Task brief =
With the line containing "bs_source : forall" as the start and the line containing "Lemma with_frontiers_ok config" as the end, transcribe that span of the entries below exactly, including both.

Exercise data =
Record votes_inv (n : NodeVotes) : Prop := {
  vi_current : nv_ledger n ∈ nv_past n;
  vi_past : forall s, s ∈ nv_past n -> ledger_ok c min_weight s /\ forall h, claimed root_of s h -> claimed root_of (nv_ledger n) h;
  vi_verified : Forall (Forall (may_vote (nv_ledger n))) (nv_verified n);
  vi_aggregated : Forall (fun a => Forall (fun b : SavedBlock => claimed root_of (nv_ledger n) (block_hash b)) a.1) (nv_aggregated n);
  vi_generator : exists m, gen_ok delay clock m (nv_generator n);
  vi_queues : queues_ok is_final (may_vote (nv_ledger n)) (nv_generator n);
}.

Lemma queues_impl (P Q : Root * BlockHash -> Prop) g :
  (forall p, P p -> Q p) -> queues_ok is_final P g -> queues_ok is_final Q g.
Proof using.
  intros Hi [H1 H2 H3]. split.
  - by eapply Forall_impl.
  - eapply Forall_impl; [done|]. intros r Hr. eapply Forall_impl; [exact Hr|done].
  - eapply Forall_impl; [done|]. intros v (V1 & V2 & V3 & V4). split; [done|]. split; [done|]. split; [done|]. eapply Forall_impl; [exact V4|done].
Qed.

(** A change of the ledger, whoever makes it. *)
Lemma votes_inv_ledger s past ver agg g s' :
  ledger_step c min_weight s s' -> rooted root_of s' -> votes_inv (mkNodeVotes s past ver agg g) ->
  votes_inv (mkNodeVotes s' (past ++ [s']) ver agg g).
Proof using.
  intros Hst Hr [H1 H2 H3 H4 H5 H6]. cbn in *. destruct (H2 _ H1) as [Hok _].
  assert (Hcl : forall h, claimed root_of s h -> claimed root_of s' h) by (intros h; by eapply claimed_step).
  assert (Hmv : forall p, may_vote s p -> may_vote s' p) by (intros p Hp Hf; by apply Hcl, Hp).
  split; cbn.
  - apply elem_of_app. right. by apply list_elem_of_singleton.
  - intros s0 [Hin| ->%list_elem_of_singleton]%elem_of_app.
    + destruct (H2 _ Hin) as [? Hh]. split; [done|]. intros h ?. by apply Hcl, Hh.
    + split; [|done]. by destruct (step_ok c min_weight s s' Hst Hok).
  - eapply Forall_impl; [done|]. intros l Hl. eapply Forall_impl; [exact Hl|done].
  - eapply Forall_impl; [done|]. intros a Ha. eapply Forall_impl; [exact Ha|]. intros b. apply Hcl.
  - done.
  - by eapply queues_impl.
Qed.
Lemma bq_processed_ok q h :
  queue_ok q -> exists info q', bq_processed h q = Some (info, q') /\ queue_ok q' /\ bq_max_accounts q' = bq_max_accounts q.
Proof.
  intros Hok. unfold bq_processed. destruct (bq_in_block_processor q !! h) as [a|] eqn:E; [|by eexists _, q].
  destruct (in_processor q h a Hok E) as (Nw & Np & d & b & blocks & Ed & Eb & Hh & Hc). pose proof Hok as [H1 H2 H3 H4 H5 H6].
  rewrite Ed. cbn [mbind option_bind]. rewrite Eb in *. destruct (H1 _ _ Ed) as [Ha _].
  assert (Hsub : fronts (bq_accounts q) (delete h (bq_in_block_processor q))) by (eapply fronts_sub; [exact H3|apply delete_subseteq]).
  destruct blocks as [|next blocks].
  - eexists _, _. split; [done|]. split; [|done]. split; cbn; try done.
    + intros a' d' [_ E']%lookup_delete_Some. by apply H1.
    + by apply (fronts_other _ _ a None).
    + by apply (fronts_other _ _ a None).
    + intros h' a' E' [_ E'']%lookup_delete_Some. by apply (H4 h' a').
    + rewrite H5, (total_blocks_delete _ _ _ Ed), wrap_sub_l, Eb. done.
    + rewrite map_size_delete_Some by (by eexists). lia.
  - destruct (chained_tail _ _ _ Hc) as [_ Hc']. eexists _, _. split; [done|]. split; [|done]. split; cbn; try done.
    + intros a' d' [[<- <-]|[_ E']]%lookup_insert_Some; [done|by apply H1].
    + intros h' a' [[<- <-]|[_ E']]%lookup_insert_Some; [eexists; by rewrite lookup_insert_eq|].
      by apply (fronts_other _ (bq_waiting q) a (Some _)).
    + by apply fronts_other.
    + intros h' a' [[<- <-]|[_ E']]%lookup_insert_Some; [apply Np|]. intros [_ E'']%lookup_delete_Some. by apply (H4 h' a').
    + rewrite H5, total_blocks_insert, Ed, wrap_sub_l. cbn [fmap option_fmap option_map default from_option id abk_blocks].
      rewrite Eb. f_equal. cbn [length]. lia.
    + rewrite map_size_insert_Some by (by eexists). lia.
Qed.

Lemma processing_failed_ok q h :
  queue_ok q -> exists r q', processing_failed h q = Some (r, q') /\ queue_ok q' /\ bq_max_accounts q' = bq_max_accounts q.
Proof.
  intros Hok. unfold processing_failed. destruct (bq_in_block_processor q !! h) as [a|] eqn:E; [|by exists false, q].
  destruct (in_processor q h a Hok E) as (Nw & Np & d & b & blocks & Ed & Eb & Hh & Hc). pose proof Hok as [H1 H2 H3 H4 H5 H6].
  rewrite Ed. cbn [mbind option_bind]. eexists _, _. split; [done|]. split; [|done]. split; cbn; try done.
  - intros a' d' [_ E']%lookup_delete_Some. by apply H1.
  - by apply (fronts_other _ _ a None).
  - apply (fronts_other _ _ a None); [|done]. eapply fronts_sub; [exact H3|apply delete_subseteq].
  - intros h' a' E' [_ E'']%lookup_delete_Some. by apply (H4 h' a').
  - by rewrite H5, (total_blocks_delete _ _ _ Ed), wrap_sub_l.
  - rewrite map_size_delete_Some by (by eexists). lia.
Qed.
(* ===== verification/BootstrapSafety.v ===== *)
(** * Bootstrapping never panics and asks for nothing twice

    All operations on the shared state of bootstrapping, in any order: sending
    queries, answers of peers, results of the block processor, timeouts. *)

From S2P Require Import Prelude Types Blocks Store Sets Validation Election Collections Messages.
From S2P Require Import Floats Candidates CandidatesTheorems.
From S2P Require Import OnlineReps Bootstrap BootstrapTheorems Sample.

(** ** The invariant *)

(** A range that a query for frontiers can be answered for. *)
Definition scannable (c : HeadsContainer) (x : Account) : Prop := exists a, is_Some (hc_by_start c !! a) /\ a <= x.

Lemma same_ranges_scannable c c' x : same_ranges c c' -> scannable c x -> scannable c' x.
Proof.
  intros Hr (a & [h E] & Hle). exists a. split; [|done]. destruct (Hr a) as [[E1 _]|(h1 & h2 & _ & E2 & _)]; [congruence|by exists h2].
Qed.

Record logic_ok (config : CandidateAccountsConfig) (max : nat) (lost : Account -> Prop) (l : BootstrapLogic) : Prop := {
  bs_candidates : candidates_ok config (bsl_candidate_accounts l);
  bs_queries : queries_ok (bsl_running_queries l);
  bs_queue : queue_ok (bsl_block_queue l);
  bs_scan : scan_ok (fp_frontier_scan (bsl_frontiers_processor l));
  bs_frontiers : forall id q, rqc_by_id (bsl_running_queries l) !! id = Some q -> rq_query_type q = QueryFrontiers ->
    scannable (fp_frontier_scan (bsl_frontiers_processor l)) (rq_start q);
  bs_one_priority : forall i j q r, rqc_by_id (bsl_running_queries l) !! i = Some q -> rqc_by_id (bsl_running_queries l) !! j = Some r ->
    rq_source q = SourcePriority -> rq_source r = SourcePriority -> rq_account q = rq_account r -> i = j;
  bs_one_dependency : forall i j q r, rqc_by_id (bsl_running_queries l) !! i = Some q -> rqc_by_id (bsl_running_queries l) !! j = Some r ->
    rq_source q = SourceDependencies -> rq_source r = SourceDependencies -> rq_hash q = rq_hash r -> i = j;
  bs_source : forall id q, rqc_by_id (bsl_running_queries l) !! id = Some q ->
    rq_query_type q = BlocksByHash \/ rq_query_type q = BlocksByAccount -> rq_source q = SourcePriority;
  bs_free : forall id q, rqc_by_id (bsl_running_queries l) !! id = Some q -> rq_source q = SourcePriority ->
    bq_accounts (bsl_block_queue l) !! rq_account q = None;
  bs_cover : forall x, 1 <= x < ACCOUNT_MAX ->
    exists a h, hc_by_start (fp_frontier_scan (bsl_frontiers_processor l)) !! a = Some h /\ fh_start h <= x < fh_end h;
  bs_max : bq_max_accounts (bsl_block_queue l) = max;
  bs_stuck : forall a, lost a -> stuck (bsl_block_queue l) a;
  bs_outdated : (length (fp_last_outdated_accounts (bsl_frontiers_processor l)) <= 20)%nat;
}.

(** Queries that end. *)
Lemma queries_fewer config max lost l queries :
  logic_ok config max lost l -> queries_ok queries -> rqc_by_id queries ⊆ rqc_by_id (bsl_running_queries l) ->
  logic_ok config max lost (with_running_queries queries l).
Proof.
  intros [H1 H2 H3 H4 H5 H6 H7 H8 H9 H10 H11 H12 H13] Hq Hs. split; cbn; try done.
  - intros id q E. apply (H5 id q). by eapply lookup_weaken.
  - intros i j q r Ei Ej. apply (H6 i j q r); by eapply lookup_weaken.
  - intros i j q r Ei Ej. apply (H7 i j q r); by eapply lookup_weaken.
  - intros id q E. apply (H8 id q). by eapply lookup_weaken.
  - intros id q E. apply (H9 id q). by eapply lookup_weaken.
Qed.

Lemma with_candidates_ok config max lost l c : logic_ok config max lost l -> candidates_ok config c -> logic_ok config max lost (with_candidates c l).
Proof. intros [] ?. by split. Qed.

Lemma with_scoring_ok config max lost l p : logic_ok config max lost l -> logic_ok config max lost (with_scoring p l).
Proof. intros []. by split. Qed.

Lemma with_block_queue_ok config max lost l q : logic_ok config max lost l -> queue_ok q -> shrunk (bsl_block_queue l) q -> logic_ok config max lost (with_block_queue q l).
Proof.
  intros [H1 H2 H3 H4 H5 H6 H7 H8 H9 H10 H11 H12 H13] Hq [Hm Ha Hs]. split; cbn; try done; [|congruence|auto].
  intros id r E Hr. apply Ha. by apply (H9 id r).
Qed.

Lemma with_frontiers_ok config max lost l p :
  logic_ok config max lost l -> scan_ok (fp_frontier_scan p) -> same_ranges (fp_frontier_scan (bsl_frontiers_processor l)) (fp_frontier_scan p) ->
  (length (fp_last_outdated_accounts p) <= 20)%nat -> logic_ok config max lost (with_frontiers p l).
Proof.
  intros [H1 H2 H3 H4 H5 H6 H7 H8 H9 H10 H11 H12 H13] Hs Hr Hl. split; cbn; try done.
  - intros id q E Hq. eapply same_ranges_scannable; [done|]. by apply (H5 id q).
  - intros x Hx. destruct (H10 x Hx) as (a & h & E & Hh). destruct (Hr a) as [[E1 _]|(h1 & h2 & E1 & E2 & (R1 & R2 & _))]; [congruence|].
    exists a, h2. assert (h1 = h) as -> by congruence. by rewrite R1, R2.
Qed.

Section operations.
Context `{Crypto} `{HL : HashOrderLaws} `{OL : OrderedFloatLaws} (config : CandidateAccountsConfig) (max : nat) (lost : Account -> Prop).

Solution for this problem =
  bs_source : forall id q, rqc_by_id (bsl_running_queries l) !! id = Some q ->
    rq_query_type q = BlocksByHash \/ rq_query_type q = BlocksByAccount -> rq_source q = SourcePriority;
  bs_free : forall id q, rqc_by_id (bsl_running_queries l) !! id = Some q -> rq_source q = SourcePriority ->
    bq_accounts (bsl_block_queue l) !! rq_account q = None;
  bs_cover : forall x, 1 <= x < ACCOUNT_MAX ->
    exists a h, hc_by_start (fp_frontier_scan (bsl_frontiers_processor l)) !! a = Some h /\ fh_start h <= x < fh_end h;
  bs_max : bq_max_accounts (bsl_block_queue l) = max;
  bs_stuck : forall a, lost a -> stuck (bsl_block_queue l) a;
  bs_outdated : (length (fp_last_outdated_accounts (bsl_frontiers_processor l)) <= 20)%nat;
}.

(** Queries that end. *)
Lemma queries_fewer config max lost l queries :
  logic_ok config max lost l -> queries_ok queries -> rqc_by_id queries ⊆ rqc_by_id (bsl_running_queries l) ->
  logic_ok config max lost (with_running_queries queries l).
Proof.
  intros [H1 H2 H3 H4 H5 H6 H7 H8 H9 H10 H11 H12 H13] Hq Hs. split; cbn; try done.
  - intros id q E. apply (H5 id q). by eapply lookup_weaken.
  - intros i j q r Ei Ej. apply (H6 i j q r); by eapply lookup_weaken.
  - intros i j q r Ei Ej. apply (H7 i j q r); by eapply lookup_weaken.
  - intros id q E. apply (H8 id q). by eapply lookup_weaken.
  - intros id q E. apply (H9 id q). by eapply lookup_weaken.
Qed.

Lemma with_candidates_ok config max lost l c : logic_ok config max lost l -> candidates_ok config c -> logic_ok config max lost (with_candidates c l).
Proof. intros [] ?. by split. Qed.

Lemma with_scoring_ok config max lost l p : logic_ok config max lost l -> logic_ok config max lost (with_scoring p l).
Proof. intros []. by split. Qed.

Lemma with_block_queue_ok config max lost l q : logic_ok config max lost l -> queue_ok q -> shrunk (bsl_block_queue l) q -> logic_ok config max lost (with_block_queue q l).
Proof.
  intros [H1 H2 H3 H4 H5 H6 H7 H8 H9 H10 H11 H12 H13] Hq [Hm Ha Hs]. split; cbn; try done; [|congruence|auto].
  intros id r E Hr. apply Ha. by apply (H9 id r).
Qed.

Lemma with_frontiers_ok config max lost l p :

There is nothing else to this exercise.